■ Requirement ■
Across the entries that follow, tally every line holding the word "assumption" and reply with the count alone.

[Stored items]

┌──

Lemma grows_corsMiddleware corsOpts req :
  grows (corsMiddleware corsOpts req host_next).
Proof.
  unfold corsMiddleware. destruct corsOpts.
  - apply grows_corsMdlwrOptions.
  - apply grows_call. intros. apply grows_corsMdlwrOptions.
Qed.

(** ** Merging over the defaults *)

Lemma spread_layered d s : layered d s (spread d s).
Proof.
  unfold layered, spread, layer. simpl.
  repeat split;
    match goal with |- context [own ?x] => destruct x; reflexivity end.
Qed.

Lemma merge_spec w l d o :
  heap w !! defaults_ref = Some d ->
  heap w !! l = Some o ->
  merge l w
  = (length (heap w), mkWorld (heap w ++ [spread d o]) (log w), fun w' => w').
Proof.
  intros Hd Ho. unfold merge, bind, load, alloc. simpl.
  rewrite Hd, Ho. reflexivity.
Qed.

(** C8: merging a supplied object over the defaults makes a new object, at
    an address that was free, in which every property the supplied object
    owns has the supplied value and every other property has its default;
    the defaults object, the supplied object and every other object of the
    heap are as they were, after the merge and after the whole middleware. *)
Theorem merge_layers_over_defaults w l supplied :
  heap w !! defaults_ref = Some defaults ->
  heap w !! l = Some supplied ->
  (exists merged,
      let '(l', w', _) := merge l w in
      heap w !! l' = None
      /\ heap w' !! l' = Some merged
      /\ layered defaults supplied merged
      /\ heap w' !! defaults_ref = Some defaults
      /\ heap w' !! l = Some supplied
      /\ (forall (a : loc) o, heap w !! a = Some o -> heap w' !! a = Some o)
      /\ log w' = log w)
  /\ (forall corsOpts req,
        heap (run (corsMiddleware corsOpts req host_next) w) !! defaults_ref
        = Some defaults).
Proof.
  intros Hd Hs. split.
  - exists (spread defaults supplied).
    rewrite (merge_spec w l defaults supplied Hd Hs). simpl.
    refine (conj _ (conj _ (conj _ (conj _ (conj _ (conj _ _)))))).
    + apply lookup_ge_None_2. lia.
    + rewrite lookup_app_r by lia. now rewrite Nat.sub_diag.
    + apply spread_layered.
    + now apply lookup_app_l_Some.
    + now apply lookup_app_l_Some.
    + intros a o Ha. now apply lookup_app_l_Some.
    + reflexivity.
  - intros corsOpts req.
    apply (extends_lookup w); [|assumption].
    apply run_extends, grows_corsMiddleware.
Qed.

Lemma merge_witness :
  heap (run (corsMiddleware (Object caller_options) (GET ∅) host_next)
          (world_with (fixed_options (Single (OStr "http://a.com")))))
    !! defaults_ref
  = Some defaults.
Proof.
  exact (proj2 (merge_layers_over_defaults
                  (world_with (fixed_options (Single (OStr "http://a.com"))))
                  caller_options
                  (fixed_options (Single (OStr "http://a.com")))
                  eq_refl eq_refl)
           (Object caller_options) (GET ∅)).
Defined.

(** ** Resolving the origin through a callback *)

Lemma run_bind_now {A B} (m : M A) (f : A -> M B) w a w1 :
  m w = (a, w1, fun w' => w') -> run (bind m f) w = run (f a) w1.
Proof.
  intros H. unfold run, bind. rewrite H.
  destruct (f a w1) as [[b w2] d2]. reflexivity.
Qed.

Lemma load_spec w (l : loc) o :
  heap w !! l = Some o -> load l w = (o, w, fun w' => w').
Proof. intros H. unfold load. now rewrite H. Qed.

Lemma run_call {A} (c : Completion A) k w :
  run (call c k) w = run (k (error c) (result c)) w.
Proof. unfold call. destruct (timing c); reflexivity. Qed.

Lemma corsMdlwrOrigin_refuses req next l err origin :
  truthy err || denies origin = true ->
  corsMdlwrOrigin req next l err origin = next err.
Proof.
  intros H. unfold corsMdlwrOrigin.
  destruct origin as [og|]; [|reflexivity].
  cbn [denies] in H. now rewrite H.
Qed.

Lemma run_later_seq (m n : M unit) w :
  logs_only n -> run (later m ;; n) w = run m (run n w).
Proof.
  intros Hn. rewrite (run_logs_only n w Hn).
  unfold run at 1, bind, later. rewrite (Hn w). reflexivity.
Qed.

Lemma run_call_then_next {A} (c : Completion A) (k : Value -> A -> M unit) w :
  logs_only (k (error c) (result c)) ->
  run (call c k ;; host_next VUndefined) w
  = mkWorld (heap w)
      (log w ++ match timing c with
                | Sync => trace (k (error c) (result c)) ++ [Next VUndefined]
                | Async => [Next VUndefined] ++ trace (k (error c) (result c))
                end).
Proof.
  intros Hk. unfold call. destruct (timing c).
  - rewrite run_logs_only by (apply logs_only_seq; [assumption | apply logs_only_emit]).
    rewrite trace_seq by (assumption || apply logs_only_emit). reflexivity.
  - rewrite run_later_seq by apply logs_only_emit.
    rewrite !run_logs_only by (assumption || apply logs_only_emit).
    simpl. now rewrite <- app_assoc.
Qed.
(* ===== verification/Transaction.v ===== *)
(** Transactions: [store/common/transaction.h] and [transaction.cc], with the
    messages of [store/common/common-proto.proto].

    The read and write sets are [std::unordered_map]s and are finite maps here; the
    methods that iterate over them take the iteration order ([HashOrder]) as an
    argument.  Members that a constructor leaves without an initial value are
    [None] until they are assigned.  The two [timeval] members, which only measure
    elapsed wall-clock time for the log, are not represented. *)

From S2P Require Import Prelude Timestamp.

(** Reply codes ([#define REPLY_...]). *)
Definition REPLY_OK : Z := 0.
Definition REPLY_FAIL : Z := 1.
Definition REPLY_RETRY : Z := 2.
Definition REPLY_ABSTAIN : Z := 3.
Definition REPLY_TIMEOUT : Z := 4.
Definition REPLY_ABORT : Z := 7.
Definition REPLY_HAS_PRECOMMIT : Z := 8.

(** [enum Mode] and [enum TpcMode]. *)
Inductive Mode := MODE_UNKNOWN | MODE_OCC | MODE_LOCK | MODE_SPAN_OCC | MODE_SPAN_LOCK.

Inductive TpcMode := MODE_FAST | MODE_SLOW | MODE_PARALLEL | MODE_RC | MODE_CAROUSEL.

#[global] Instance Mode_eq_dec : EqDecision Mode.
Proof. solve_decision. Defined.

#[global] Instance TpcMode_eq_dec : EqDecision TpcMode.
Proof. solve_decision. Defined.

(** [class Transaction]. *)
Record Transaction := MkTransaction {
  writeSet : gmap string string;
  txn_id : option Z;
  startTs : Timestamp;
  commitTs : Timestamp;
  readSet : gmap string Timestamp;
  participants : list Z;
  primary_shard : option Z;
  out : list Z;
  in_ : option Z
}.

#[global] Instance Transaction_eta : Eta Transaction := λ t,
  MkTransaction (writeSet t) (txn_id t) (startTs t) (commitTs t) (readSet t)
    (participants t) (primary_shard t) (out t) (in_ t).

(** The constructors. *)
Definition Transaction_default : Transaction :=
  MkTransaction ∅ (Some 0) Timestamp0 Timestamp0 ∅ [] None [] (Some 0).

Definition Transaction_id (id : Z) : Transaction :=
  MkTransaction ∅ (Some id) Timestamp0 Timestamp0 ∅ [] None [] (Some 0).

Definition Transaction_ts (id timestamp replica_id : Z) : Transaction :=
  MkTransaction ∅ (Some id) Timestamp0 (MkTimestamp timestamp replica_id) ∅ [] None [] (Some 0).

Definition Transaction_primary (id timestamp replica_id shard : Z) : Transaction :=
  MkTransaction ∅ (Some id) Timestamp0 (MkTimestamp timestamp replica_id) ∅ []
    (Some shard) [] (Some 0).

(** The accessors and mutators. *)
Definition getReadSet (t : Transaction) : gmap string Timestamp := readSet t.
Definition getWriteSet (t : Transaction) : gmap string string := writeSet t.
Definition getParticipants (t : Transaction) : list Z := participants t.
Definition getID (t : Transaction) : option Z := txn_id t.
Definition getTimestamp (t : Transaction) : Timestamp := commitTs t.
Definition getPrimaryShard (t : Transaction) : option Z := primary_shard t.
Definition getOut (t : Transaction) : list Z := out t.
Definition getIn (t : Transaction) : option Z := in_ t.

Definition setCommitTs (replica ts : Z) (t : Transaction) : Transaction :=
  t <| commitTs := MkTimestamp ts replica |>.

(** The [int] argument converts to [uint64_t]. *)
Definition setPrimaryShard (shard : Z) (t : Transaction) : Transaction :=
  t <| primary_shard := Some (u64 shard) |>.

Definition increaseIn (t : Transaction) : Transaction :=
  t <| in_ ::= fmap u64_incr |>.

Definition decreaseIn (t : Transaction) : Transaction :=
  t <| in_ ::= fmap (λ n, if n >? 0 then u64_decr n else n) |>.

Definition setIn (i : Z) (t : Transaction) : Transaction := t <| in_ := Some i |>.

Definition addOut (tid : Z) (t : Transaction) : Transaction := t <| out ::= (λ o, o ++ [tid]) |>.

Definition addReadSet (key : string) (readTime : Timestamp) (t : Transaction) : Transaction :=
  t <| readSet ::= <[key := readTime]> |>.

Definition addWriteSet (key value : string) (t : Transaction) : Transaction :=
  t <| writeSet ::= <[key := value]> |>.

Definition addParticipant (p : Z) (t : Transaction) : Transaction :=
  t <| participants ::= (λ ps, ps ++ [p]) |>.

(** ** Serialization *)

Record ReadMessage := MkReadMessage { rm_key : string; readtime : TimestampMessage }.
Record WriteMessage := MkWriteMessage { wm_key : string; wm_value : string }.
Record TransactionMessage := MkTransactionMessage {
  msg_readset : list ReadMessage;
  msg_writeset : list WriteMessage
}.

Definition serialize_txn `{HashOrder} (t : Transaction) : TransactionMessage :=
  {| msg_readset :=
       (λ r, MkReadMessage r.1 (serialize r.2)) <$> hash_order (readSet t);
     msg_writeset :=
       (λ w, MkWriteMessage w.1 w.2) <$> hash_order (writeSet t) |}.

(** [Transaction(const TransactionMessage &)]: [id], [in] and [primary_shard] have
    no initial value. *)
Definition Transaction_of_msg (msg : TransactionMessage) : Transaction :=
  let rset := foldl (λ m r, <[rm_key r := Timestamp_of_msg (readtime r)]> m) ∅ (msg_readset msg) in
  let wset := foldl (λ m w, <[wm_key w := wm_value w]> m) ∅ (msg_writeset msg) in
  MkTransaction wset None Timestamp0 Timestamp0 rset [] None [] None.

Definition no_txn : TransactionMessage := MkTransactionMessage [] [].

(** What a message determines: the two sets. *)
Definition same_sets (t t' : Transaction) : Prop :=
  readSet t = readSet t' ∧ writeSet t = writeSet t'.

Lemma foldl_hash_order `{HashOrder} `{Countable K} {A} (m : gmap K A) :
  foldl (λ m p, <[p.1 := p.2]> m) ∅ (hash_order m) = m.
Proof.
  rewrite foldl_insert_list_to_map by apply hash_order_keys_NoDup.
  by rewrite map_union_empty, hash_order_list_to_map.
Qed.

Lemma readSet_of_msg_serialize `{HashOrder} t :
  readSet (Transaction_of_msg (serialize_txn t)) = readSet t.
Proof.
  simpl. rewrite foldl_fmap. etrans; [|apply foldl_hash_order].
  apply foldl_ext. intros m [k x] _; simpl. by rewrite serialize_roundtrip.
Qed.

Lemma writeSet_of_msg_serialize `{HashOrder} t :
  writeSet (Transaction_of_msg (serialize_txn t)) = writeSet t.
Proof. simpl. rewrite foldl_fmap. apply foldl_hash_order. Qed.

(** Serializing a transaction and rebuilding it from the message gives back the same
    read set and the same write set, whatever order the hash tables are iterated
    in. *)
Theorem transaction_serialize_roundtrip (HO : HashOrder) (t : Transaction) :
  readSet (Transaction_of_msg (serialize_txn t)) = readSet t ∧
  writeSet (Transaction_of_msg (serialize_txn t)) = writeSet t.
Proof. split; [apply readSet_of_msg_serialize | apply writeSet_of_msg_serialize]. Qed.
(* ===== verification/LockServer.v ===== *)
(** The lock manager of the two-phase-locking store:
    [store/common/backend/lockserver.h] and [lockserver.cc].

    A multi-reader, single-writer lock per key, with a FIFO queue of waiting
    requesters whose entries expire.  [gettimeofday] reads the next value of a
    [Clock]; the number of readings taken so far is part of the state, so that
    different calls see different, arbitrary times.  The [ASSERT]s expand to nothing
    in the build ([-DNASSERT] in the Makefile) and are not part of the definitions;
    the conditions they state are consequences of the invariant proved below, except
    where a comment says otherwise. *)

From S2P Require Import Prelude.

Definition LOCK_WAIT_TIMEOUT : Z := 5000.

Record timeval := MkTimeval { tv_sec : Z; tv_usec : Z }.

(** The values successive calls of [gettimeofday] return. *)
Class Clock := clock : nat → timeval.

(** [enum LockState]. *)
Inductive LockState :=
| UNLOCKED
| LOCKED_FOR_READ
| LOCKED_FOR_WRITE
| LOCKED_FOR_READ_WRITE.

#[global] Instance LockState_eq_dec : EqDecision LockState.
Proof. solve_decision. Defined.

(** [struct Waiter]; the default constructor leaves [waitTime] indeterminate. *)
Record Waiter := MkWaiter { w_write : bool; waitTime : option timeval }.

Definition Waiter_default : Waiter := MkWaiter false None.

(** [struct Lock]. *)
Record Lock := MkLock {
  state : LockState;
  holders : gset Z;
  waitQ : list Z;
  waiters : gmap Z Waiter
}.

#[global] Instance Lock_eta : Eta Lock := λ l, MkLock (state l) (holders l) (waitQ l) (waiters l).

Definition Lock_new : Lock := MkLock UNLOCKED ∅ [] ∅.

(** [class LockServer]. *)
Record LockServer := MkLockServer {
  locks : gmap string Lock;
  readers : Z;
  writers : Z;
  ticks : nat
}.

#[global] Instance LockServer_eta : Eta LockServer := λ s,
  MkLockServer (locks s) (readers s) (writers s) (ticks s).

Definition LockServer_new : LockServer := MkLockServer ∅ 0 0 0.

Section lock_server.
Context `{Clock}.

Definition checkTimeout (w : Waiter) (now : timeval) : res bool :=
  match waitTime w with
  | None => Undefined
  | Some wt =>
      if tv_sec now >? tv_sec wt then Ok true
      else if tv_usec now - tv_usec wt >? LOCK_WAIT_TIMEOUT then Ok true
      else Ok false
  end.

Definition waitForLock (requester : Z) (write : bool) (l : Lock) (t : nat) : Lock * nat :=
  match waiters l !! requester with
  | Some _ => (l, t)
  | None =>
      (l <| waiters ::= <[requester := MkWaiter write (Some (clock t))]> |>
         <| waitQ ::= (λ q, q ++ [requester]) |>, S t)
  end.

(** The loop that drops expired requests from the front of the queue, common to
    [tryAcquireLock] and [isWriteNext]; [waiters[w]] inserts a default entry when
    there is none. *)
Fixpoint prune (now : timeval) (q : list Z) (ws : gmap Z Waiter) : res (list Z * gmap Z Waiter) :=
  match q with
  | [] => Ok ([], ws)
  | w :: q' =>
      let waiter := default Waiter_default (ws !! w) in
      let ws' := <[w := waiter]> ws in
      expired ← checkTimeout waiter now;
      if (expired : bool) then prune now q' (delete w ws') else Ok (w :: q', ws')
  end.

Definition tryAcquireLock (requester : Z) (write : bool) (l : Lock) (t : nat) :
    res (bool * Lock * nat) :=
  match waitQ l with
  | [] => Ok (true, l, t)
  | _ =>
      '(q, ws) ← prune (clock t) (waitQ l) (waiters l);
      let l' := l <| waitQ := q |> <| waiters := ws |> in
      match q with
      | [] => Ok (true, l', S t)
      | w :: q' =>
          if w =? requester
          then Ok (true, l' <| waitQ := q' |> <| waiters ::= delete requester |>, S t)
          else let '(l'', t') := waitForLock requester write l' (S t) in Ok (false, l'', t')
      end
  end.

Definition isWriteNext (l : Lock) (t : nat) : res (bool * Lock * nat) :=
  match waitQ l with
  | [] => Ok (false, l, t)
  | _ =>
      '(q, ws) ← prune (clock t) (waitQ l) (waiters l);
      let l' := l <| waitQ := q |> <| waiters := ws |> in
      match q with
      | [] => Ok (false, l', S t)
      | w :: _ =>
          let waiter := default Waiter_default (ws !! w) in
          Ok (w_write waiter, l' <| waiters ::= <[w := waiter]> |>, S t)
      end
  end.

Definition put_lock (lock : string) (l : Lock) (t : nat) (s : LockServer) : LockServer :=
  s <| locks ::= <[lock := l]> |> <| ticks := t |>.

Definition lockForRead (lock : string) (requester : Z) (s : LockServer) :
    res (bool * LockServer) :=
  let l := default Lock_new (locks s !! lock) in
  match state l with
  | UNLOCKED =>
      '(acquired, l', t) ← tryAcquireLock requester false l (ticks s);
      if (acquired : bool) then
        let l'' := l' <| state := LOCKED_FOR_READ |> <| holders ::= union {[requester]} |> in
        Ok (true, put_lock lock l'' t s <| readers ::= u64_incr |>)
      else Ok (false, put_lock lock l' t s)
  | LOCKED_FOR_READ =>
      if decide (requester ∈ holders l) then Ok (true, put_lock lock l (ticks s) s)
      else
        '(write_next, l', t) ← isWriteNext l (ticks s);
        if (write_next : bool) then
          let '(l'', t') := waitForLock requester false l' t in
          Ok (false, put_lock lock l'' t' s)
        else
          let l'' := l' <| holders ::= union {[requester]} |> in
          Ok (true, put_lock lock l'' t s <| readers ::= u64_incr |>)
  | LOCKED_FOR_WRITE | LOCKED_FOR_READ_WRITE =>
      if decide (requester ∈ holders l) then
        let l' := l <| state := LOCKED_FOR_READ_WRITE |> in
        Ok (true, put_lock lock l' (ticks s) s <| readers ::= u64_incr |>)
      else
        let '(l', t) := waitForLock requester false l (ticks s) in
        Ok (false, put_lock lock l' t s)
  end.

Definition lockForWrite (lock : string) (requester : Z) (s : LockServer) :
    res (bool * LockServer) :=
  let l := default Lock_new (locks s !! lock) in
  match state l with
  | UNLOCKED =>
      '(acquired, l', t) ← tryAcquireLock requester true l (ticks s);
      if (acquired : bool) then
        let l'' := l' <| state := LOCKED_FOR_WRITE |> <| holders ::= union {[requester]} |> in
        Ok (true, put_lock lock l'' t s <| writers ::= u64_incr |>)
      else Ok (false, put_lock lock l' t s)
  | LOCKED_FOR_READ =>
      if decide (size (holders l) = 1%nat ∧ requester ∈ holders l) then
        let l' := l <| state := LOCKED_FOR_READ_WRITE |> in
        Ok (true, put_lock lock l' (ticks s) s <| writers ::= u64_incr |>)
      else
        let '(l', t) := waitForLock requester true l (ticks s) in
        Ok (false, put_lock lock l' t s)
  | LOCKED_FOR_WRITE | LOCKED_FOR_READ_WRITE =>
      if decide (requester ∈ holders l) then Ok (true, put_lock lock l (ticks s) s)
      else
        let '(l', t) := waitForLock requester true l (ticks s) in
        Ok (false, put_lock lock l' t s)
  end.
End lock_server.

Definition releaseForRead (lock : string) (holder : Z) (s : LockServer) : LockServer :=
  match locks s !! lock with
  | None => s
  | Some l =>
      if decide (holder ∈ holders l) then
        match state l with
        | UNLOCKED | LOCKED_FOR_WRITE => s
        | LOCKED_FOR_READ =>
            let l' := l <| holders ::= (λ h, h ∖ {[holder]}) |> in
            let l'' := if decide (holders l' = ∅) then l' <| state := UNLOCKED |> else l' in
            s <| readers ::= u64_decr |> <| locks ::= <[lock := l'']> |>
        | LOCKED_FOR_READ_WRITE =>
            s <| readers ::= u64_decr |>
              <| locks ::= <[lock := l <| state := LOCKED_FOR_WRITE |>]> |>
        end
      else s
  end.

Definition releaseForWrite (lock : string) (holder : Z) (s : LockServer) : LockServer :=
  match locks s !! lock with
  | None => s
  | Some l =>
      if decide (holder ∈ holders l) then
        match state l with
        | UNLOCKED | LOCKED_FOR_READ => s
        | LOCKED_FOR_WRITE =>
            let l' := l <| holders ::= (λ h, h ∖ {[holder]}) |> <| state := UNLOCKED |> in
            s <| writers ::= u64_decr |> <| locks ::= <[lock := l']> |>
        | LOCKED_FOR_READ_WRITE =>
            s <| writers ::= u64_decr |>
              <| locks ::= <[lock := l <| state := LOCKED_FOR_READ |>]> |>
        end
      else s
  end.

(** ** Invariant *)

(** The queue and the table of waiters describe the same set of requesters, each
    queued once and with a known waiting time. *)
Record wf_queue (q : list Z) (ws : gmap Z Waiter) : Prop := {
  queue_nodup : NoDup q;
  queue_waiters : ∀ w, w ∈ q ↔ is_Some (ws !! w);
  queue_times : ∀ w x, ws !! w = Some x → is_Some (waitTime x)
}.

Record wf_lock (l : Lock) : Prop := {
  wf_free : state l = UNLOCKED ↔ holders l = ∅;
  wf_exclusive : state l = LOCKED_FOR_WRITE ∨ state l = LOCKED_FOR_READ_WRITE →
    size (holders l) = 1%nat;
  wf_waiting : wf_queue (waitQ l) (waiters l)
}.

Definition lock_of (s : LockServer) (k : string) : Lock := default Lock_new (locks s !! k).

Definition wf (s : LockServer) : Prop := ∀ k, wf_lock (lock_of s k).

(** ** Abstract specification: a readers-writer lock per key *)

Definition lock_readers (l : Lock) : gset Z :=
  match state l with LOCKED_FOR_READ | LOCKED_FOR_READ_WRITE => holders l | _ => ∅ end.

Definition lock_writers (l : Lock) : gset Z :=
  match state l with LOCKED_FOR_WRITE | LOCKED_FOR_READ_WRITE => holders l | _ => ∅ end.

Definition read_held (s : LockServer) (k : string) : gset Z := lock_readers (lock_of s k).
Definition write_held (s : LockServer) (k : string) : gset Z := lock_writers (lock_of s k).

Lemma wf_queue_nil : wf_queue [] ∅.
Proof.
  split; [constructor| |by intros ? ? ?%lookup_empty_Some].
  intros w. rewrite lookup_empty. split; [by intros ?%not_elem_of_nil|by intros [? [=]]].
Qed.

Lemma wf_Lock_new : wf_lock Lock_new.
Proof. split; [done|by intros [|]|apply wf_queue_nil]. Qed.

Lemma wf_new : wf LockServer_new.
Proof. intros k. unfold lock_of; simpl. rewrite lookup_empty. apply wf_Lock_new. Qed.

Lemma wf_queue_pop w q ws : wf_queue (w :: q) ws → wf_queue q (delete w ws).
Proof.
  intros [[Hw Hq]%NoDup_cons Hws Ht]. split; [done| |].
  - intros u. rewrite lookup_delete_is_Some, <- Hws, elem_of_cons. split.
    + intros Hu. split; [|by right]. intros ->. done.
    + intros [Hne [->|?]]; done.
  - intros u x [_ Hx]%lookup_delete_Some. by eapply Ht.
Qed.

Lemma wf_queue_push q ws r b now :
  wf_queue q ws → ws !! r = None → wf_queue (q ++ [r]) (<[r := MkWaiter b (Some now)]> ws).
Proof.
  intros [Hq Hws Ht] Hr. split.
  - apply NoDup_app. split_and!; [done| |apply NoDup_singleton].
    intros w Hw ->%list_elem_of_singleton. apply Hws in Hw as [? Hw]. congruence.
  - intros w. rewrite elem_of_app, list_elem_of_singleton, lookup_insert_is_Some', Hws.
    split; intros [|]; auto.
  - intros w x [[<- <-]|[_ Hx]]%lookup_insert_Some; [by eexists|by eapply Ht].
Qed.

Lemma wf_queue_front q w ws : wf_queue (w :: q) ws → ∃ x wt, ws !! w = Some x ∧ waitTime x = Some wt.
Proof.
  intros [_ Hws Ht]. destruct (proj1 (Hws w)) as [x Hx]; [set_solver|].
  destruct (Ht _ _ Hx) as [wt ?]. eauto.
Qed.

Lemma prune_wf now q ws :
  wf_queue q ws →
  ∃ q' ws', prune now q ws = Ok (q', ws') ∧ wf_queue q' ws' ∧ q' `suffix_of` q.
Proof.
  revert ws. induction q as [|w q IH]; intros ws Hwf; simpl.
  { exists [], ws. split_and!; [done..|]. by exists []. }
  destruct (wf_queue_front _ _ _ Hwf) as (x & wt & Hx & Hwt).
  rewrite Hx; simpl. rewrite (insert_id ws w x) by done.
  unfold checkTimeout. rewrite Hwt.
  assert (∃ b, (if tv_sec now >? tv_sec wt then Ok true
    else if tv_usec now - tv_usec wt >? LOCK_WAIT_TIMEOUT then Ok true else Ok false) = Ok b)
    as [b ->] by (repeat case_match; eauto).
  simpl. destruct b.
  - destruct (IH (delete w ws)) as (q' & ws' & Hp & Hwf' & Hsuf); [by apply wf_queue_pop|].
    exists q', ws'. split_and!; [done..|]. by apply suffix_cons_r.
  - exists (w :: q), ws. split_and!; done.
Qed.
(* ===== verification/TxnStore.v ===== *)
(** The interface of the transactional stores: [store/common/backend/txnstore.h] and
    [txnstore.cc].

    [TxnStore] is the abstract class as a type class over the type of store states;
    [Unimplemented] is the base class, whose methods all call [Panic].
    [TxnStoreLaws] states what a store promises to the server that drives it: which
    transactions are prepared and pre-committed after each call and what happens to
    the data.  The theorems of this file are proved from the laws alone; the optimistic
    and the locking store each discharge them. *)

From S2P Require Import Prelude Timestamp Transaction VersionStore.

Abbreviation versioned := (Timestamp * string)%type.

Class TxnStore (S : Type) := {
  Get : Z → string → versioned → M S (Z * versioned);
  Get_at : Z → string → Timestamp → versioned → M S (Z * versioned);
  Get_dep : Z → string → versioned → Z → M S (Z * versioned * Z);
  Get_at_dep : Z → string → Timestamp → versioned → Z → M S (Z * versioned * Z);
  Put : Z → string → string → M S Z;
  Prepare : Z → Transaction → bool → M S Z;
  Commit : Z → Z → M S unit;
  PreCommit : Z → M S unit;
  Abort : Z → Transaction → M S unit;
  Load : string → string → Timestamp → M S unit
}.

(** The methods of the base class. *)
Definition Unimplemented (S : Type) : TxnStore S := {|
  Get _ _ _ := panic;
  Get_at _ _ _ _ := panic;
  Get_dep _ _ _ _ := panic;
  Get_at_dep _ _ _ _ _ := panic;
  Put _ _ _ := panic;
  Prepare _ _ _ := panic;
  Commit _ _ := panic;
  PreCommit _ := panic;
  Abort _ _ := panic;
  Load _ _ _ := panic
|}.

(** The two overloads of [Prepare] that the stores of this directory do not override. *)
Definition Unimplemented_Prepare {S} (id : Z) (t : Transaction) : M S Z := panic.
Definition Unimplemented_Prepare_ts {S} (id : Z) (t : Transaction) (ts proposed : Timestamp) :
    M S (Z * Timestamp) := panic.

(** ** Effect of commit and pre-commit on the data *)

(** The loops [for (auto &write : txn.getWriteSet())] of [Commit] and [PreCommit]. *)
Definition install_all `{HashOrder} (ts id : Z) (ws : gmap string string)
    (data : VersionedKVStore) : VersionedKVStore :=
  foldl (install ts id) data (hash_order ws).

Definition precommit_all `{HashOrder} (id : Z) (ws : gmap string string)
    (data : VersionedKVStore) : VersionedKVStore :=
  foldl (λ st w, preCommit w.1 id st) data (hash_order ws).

└──

■ Task output ■
4